### Extracted data entries

(** A GET request to a configured path becomes one POST request that calls the
    method of that path without parameters, and is answered with the bare result,
    or with the bare error and status 500, of the response the service gives.
    Every other request goes through unchanged.  The layer exists only if all
    paths start with a slash and differ. *)
Theorem proxied_get {S T : Type} (ser : T → Ser) (pairs : list (string * string)) methods
    (inner : HttpRequest → SM S Stop HttpResponse) (req : HttpRequest) (s s' : S)
    (p : ResponsePayload T) (res : HttpResponse) :
  ProxyGetRequest.new pairs = Ok methods →
  (Forall (λ pm, starts_with "/"%char pm.1 = true) pairs ∧ NoDup pairs.*1) ∧
  (hq_method req ≠ MGet ∨ uri_path (hq_uri req) ∉ pairs.*1 →
     ProxyGetRequest.call methods inner req s = inner req s) ∧
  (∀ name, hq_method req = MGet → (uri_path (hq_uri req), name) ∈ pairs → uri_query (hq_uri req) = None →
     let call_text := request_serialize (request_new name None (IdNumber 0)) in
     let rp := response_serialize ser (response_new p (IdNumber 0)) in
     faithful call_text → faithful rp → (∀ e, p = PayloadError e → eo_ok e) → hr_body res = text_of rp →
     ∃ req', hq_method req' = MPost ∧ content_type_is_json req' = true ∧
       hq_body req' = [FData (text_of call_text)] ∧
       (inner req' s = (Ok res, s') →
        ∃ r, ProxyGetRequest.call methods inner req s = (Ok r, s') ∧
          match p with
          | Success t => hr_status r = 200%N ∧ hr_body r = text_of (ser t)
          | PayloadError e => hr_status r = 500%N ∧ hr_body r = text_of (ErrorObject.serialize e)
          end)).
Proof.
  intros Hnew. pose proof (proxy_insert_all pairs ∅) as Hi.
  unfold ProxyGetRequest.new in Hnew. rewrite Hnew in Hi. destruct Hi as (Hf & Hnd & Hm).
  rewrite (right_id ∅ _) in Hm. split; [|split].
  - split; [|done]. eapply Forall_impl; [exact Hf|]. naive_solver.
  - intros Hno. unfold ProxyGetRequest.call. destruct Hno as [Hg|Hp].
    + by destruct (methods !! _), (hq_method req).
    + rewrite Hm. by rewrite not_elem_of_list_to_map_1.
  - intros name Hg Hin Hq call_text rp Fc F He Hb.
    assert (methods !! uri_path (hq_uri req) = Some name) as Hl.
    { rewrite Hm. by apply elem_of_list_to_map. }
    assert (∃ req', ProxyGetRequest.proxied name req = Ok req' ∧ hq_method req' = MPost ∧
      content_type_is_json req' = true ∧ hq_body req' = [FData (text_of call_text)]) as (req' & E & ? & ? & ?).
    { unfold ProxyGetRequest.proxied. rewrite Hq. cbn [mbind result_bind]. fold call_text.
      rewrite (faithful_write _ Fc). eexists. split; [reflexivity|]. split; [done|]. split; [|done].
      unfold content_type_is_json; cbn [hq_headers]. by rewrite get_all_insert_ne, get_all_insert. }
    exists req'. split_and!; [done..|]. intros Hr.
    destruct (strip_spec ser p (IdNumber 0) res F He Hb) as (r & Es & Hres). exists r. split; [|done].
    unfold ProxyGetRequest.call. rewrite Hl, Hg. unfold mbind, SM_bind, http_panics, sm_catch, sm_result.
    rewrite E. cbn. rewrite Hr. by rewrite Es.
Qed.
End ProxyProps.

(** ** Witnesses *)
Section HttpWitnesses.
#[local] Existing Instance ref_json.
#[local] Existing Instance ref_ext.

(** A limited body: frames go through while the budget lasts. *)
Fixpoint ref_limited (max : N) (fs : list Frame) : list Frame :=
  match fs with
  | [] => []
  | f :: fs' =>
    if decide (frame_len f <= max)%N then f :: ref_limited (max - frame_len f) fs'
    else [FError "length limit exceeded"]
  end.
Definition ref_libs : HttpLibs := {|
  limited := ref_limited;
  uri_parse s :=
    if decide (s = "longusername:pw@host.io") then
      Some (MkUri None (Some (MkUriAuthority s "host.io")) "" None)
    else if decide (s = "host.io:80") then Some (MkUri None (Some (MkUriAuthority s "host.io")) "" None)
    else None;
  router_recognize A routes host := (list_to_map routes : gmap string A) !! host
|}.
#[local] Existing Instance ref_libs.

Lemma ref_limited_law : limited_law ref_libs.
Proof.
  intros max fs. cbn [limited ref_libs]. revert max. induction fs as [|f fs IH]; intros max.
  { by rewrite decide_True by (cbn; lia). }
  cbn [ref_limited]. change (frames_len (f :: fs)) with (frame_len f + frames_len fs)%N.
  destruct (decide (frame_len f <= max)%N) as [Hf|Hf].
  - specialize (IH (max - frame_len f)%N). repeat case_decide; try lia; [by rewrite IH|].
    destruct IH as (fs1 & e & -> & Hp & Hl). exists (f :: fs1), e. split; [done|].
    split; [by apply prefix_cons|]. change (frames_len (f :: fs1)) with (frame_len f + frames_len fs1)%N. lia.
  - rewrite decide_False by lia. exists [], "length limit exceeded". split; [done|].
    split; [apply prefix_nil|cbn; lia].
Qed.

Lemma ref_router_law : router_law (L := ref_libs).
Proof.
  split; [done|]. intros v uri a. cbn. repeat case_decide; intros [= <-]; cbn; by intros [= <-].
Qed.

Lemma body_read_whole_witness :
  ∃ ws t, read_body [] [FData (q " {'a'"); FTrailers; FData ":1}"] 20 = Ok (t, true) ∧
    concat_str [q " {'a'"; ":1}"] = ws +:+ t.
Proof.
  pose proof (body_read_whole [] [FData (q " {'a'"); FTrailers; FData ":1}"] 20 ref_limited_law
    ltac:(repeat constructor)) as H.
  rewrite decide_False in H by (vm_compute; discriminate).
  rewrite decide_True in H by (vm_compute; discriminate).
  change (chunks [FData (q " {'a'"); FTrailers; FData ":1}"]) with [q " {'a'"; ":1}"] in H.
  change (json_start (q " {'a'")) with (Some (1, true)) in H.
  destruct H as (ws & t & E & Ht & _). exists ws, t. split; [exact E|exact Ht].
Defined.

Definition ex_post (headers : list (string * option string)) (body : string) : HttpRequest :=
  MkHttpRequest MPost (MkUri None None "/" None) headers [] [FData body].
Lemma http_call_outcomes_witness :
  ∃ r, call_with_service (svc := rpc_service ex_rest ex_service)
      (ex_post [("content-type", Some "application/json")]
         (q "{'jsonrpc':'2.0','id':1,'method':'inc','params':[41]}")) BrcUnlimited 1000 (ex_world, ()) =
      (Ok r, (ex_world, ())) ∧ hr_status r = 200%N ∧ hr_body r = q "{'jsonrpc':'2.0','id':1,'result':42}".
Proof.
  destruct (http_call_outcomes (svc := rpc_service ex_rest ex_service) BrcUnlimited 1000
    (ex_post [("content-type", Some "application/json")]
         (q "{'jsonrpc':'2.0','id':1,'method':'inc','params':[41]}")) (ex_world, ()) (ref_errors_write _))
    as (_ & _ & H).
  specialize (H eq_refl ltac:(vm_compute; reflexivity)).
  change (read_body _ _ _) with
    (@Ok HttpError _ (q "{'jsonrpc':'2.0','id':1,'method':'inc','params':[41]}", true)) in H.
  cbv beta iota in H.
  destruct (handle_rpc_call _ _ _ _ _) as [[m|e] s'] eqn:E in H; [|vm_compute in E; discriminate].
  vm_compute in E. injection E as <- <-.
  destruct H as (r & E & Hs & Hb & _). exists r. split; [exact E|]. split; [exact Hs|exact Hb].
Defined.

### TO DO
Return each line above exactly as it appears.

### OUTPUT BELOW
(** A GET request to a configured path becomes one POST request that calls the
    method of that path without parameters, and is answered with the bare result,
    or with the bare error and status 500, of the response the service gives.
    Every other request goes through unchanged.  The layer exists only if all
    paths start with a slash and differ. *)
Theorem proxied_get {S T : Type} (ser : T → Ser) (pairs : list (string * string)) methods
    (inner : HttpRequest → SM S Stop HttpResponse) (req : HttpRequest) (s s' : S)
    (p : ResponsePayload T) (res : HttpResponse) :
  ProxyGetRequest.new pairs = Ok methods →
  (Forall (λ pm, starts_with "/"%char pm.1 = true) pairs ∧ NoDup pairs.*1) ∧
  (hq_method req ≠ MGet ∨ uri_path (hq_uri req) ∉ pairs.*1 →
     ProxyGetRequest.call methods inner req s = inner req s) ∧
  (∀ name, hq_method req = MGet → (uri_path (hq_uri req), name) ∈ pairs → uri_query (hq_uri req) = None →
     let call_text := request_serialize (request_new name None (IdNumber 0)) in
     let rp := response_serialize ser (response_new p (IdNumber 0)) in
     faithful call_text → faithful rp → (∀ e, p = PayloadError e → eo_ok e) → hr_body res = text_of rp →
     ∃ req', hq_method req' = MPost ∧ content_type_is_json req' = true ∧
       hq_body req' = [FData (text_of call_text)] ∧
       (inner req' s = (Ok res, s') →
        ∃ r, ProxyGetRequest.call methods inner req s = (Ok r, s') ∧
          match p with
          | Success t => hr_status r = 200%N ∧ hr_body r = text_of (ser t)
          | PayloadError e => hr_status r = 500%N ∧ hr_body r = text_of (ErrorObject.serialize e)
          end)).
Proof.
  intros Hnew. pose proof (proxy_insert_all pairs ∅) as Hi.
  unfold ProxyGetRequest.new in Hnew. rewrite Hnew in Hi. destruct Hi as (Hf & Hnd & Hm).
  rewrite (right_id ∅ _) in Hm. split; [|split].
  - split; [|done]. eapply Forall_impl; [exact Hf|]. naive_solver.
  - intros Hno. unfold ProxyGetRequest.call. destruct Hno as [Hg|Hp].
    + by destruct (methods !! _), (hq_method req).
    + rewrite Hm. by rewrite not_elem_of_list_to_map_1.
  - intros name Hg Hin Hq call_text rp Fc F He Hb.
    assert (methods !! uri_path (hq_uri req) = Some name) as Hl.
    { rewrite Hm. by apply elem_of_list_to_map. }
    assert (∃ req', ProxyGetRequest.proxied name req = Ok req' ∧ hq_method req' = MPost ∧
      content_type_is_json req' = true ∧ hq_body req' = [FData (text_of call_text)]) as (req' & E & ? & ? & ?).
    { unfold ProxyGetRequest.proxied. rewrite Hq. cbn [mbind result_bind]. fold call_text.
      rewrite (faithful_write _ Fc). eexists. split; [reflexivity|]. split; [done|]. split; [|done].
      unfold content_type_is_json; cbn [hq_headers]. by rewrite get_all_insert_ne, get_all_insert. }
    exists req'. split_and!; [done..|]. intros Hr.
    destruct (strip_spec ser p (IdNumber 0) res F He Hb) as (r & Es & Hres). exists r. split; [|done].
    unfold ProxyGetRequest.call. rewrite Hl, Hg. unfold mbind, SM_bind, http_panics, sm_catch, sm_result.
    rewrite E. cbn. rewrite Hr. by rewrite Es.
Qed.
End ProxyProps.

(** ** Witnesses *)
Section HttpWitnesses.
#[local] Existing Instance ref_json.
#[local] Existing Instance ref_ext.

(** A limited body: frames go through while the budget lasts. *)
Fixpoint ref_limited (max : N) (fs : list Frame) : list Frame :=
  match fs with
  | [] => []
  | f :: fs' =>
    if decide (frame_len f <= max)%N then f :: ref_limited (max - frame_len f) fs'
    else [FError "length limit exceeded"]
  end.
Definition ref_libs : HttpLibs := {|
  limited := ref_limited;
  uri_parse s :=
    if decide (s = "longusername:pw@host.io") then
      Some (MkUri None (Some (MkUriAuthority s "host.io")) "" None)
    else if decide (s = "host.io:80") then Some (MkUri None (Some (MkUriAuthority s "host.io")) "" None)
    else None;
  router_recognize A routes host := (list_to_map routes : gmap string A) !! host
|}.
#[local] Existing Instance ref_libs.

Lemma ref_limited_law : limited_law ref_libs.
Proof.
  intros max fs. cbn [limited ref_libs]. revert max. induction fs as [|f fs IH]; intros max.
  { by rewrite decide_True by (cbn; lia). }
  cbn [ref_limited]. change (frames_len (f :: fs)) with (frame_len f + frames_len fs)%N.
  destruct (decide (frame_len f <= max)%N) as [Hf|Hf].
  - specialize (IH (max - frame_len f)%N). repeat case_decide; try lia; [by rewrite IH|].
    destruct IH as (fs1 & e & -> & Hp & Hl). exists (f :: fs1), e. split; [done|].
    split; [by apply prefix_cons|]. change (frames_len (f :: fs1)) with (frame_len f + frames_len fs1)%N. lia.
  - rewrite decide_False by lia. exists [], "length limit exceeded". split; [done|].
    split; [apply prefix_nil|cbn; lia].
Qed.

Lemma ref_router_law : router_law (L := ref_libs).
Proof.
  split; [done|]. intros v uri a. cbn. repeat case_decide; intros [= <-]; cbn; by intros [= <-].
Qed.

Lemma body_read_whole_witness :
  ∃ ws t, read_body [] [FData (q " {'a'"); FTrailers; FData ":1}"] 20 = Ok (t, true) ∧
    concat_str [q " {'a'"; ":1}"] = ws +:+ t.
Proof.
  pose proof (body_read_whole [] [FData (q " {'a'"); FTrailers; FData ":1}"] 20 ref_limited_law
    ltac:(repeat constructor)) as H.
  rewrite decide_False in H by (vm_compute; discriminate).
  rewrite decide_True in H by (vm_compute; discriminate).
  change (chunks [FData (q " {'a'"); FTrailers; FData ":1}"]) with [q " {'a'"; ":1}"] in H.
  change (json_start (q " {'a'")) with (Some (1, true)) in H.
  destruct H as (ws & t & E & Ht & _). exists ws, t. split; [exact E|exact Ht].
Defined.

Definition ex_post (headers : list (string * option string)) (body : string) : HttpRequest :=
  MkHttpRequest MPost (MkUri None None "/" None) headers [] [FData body].
Lemma http_call_outcomes_witness :
  ∃ r, call_with_service (svc := rpc_service ex_rest ex_service)
      (ex_post [("content-type", Some "application/json")]
         (q "{'jsonrpc':'2.0','id':1,'method':'inc','params':[41]}")) BrcUnlimited 1000 (ex_world, ()) =
      (Ok r, (ex_world, ())) ∧ hr_status r = 200%N ∧ hr_body r = q "{'jsonrpc':'2.0','id':1,'result':42}".
Proof.
  destruct (http_call_outcomes (svc := rpc_service ex_rest ex_service) BrcUnlimited 1000
    (ex_post [("content-type", Some "application/json")]
         (q "{'jsonrpc':'2.0','id':1,'method':'inc','params':[41]}")) (ex_world, ()) (ref_errors_write _))
    as (_ & _ & H).
  specialize (H eq_refl ltac:(vm_compute; reflexivity)).
  change (read_body _ _ _) with
    (@Ok HttpError _ (q "{'jsonrpc':'2.0','id':1,'method':'inc','params':[41]}", true)) in H.
  cbv beta iota in H.
  destruct (handle_rpc_call _ _ _ _ _) as [[m|e] s'] eqn:E in H; [|vm_compute in E; discriminate].
  vm_compute in E. injection E as <- <-.
  destruct H as (r & E & Hs & Hb & _). exists r. split; [exact E|]. split; [exact Hs|exact Hb].
Defined.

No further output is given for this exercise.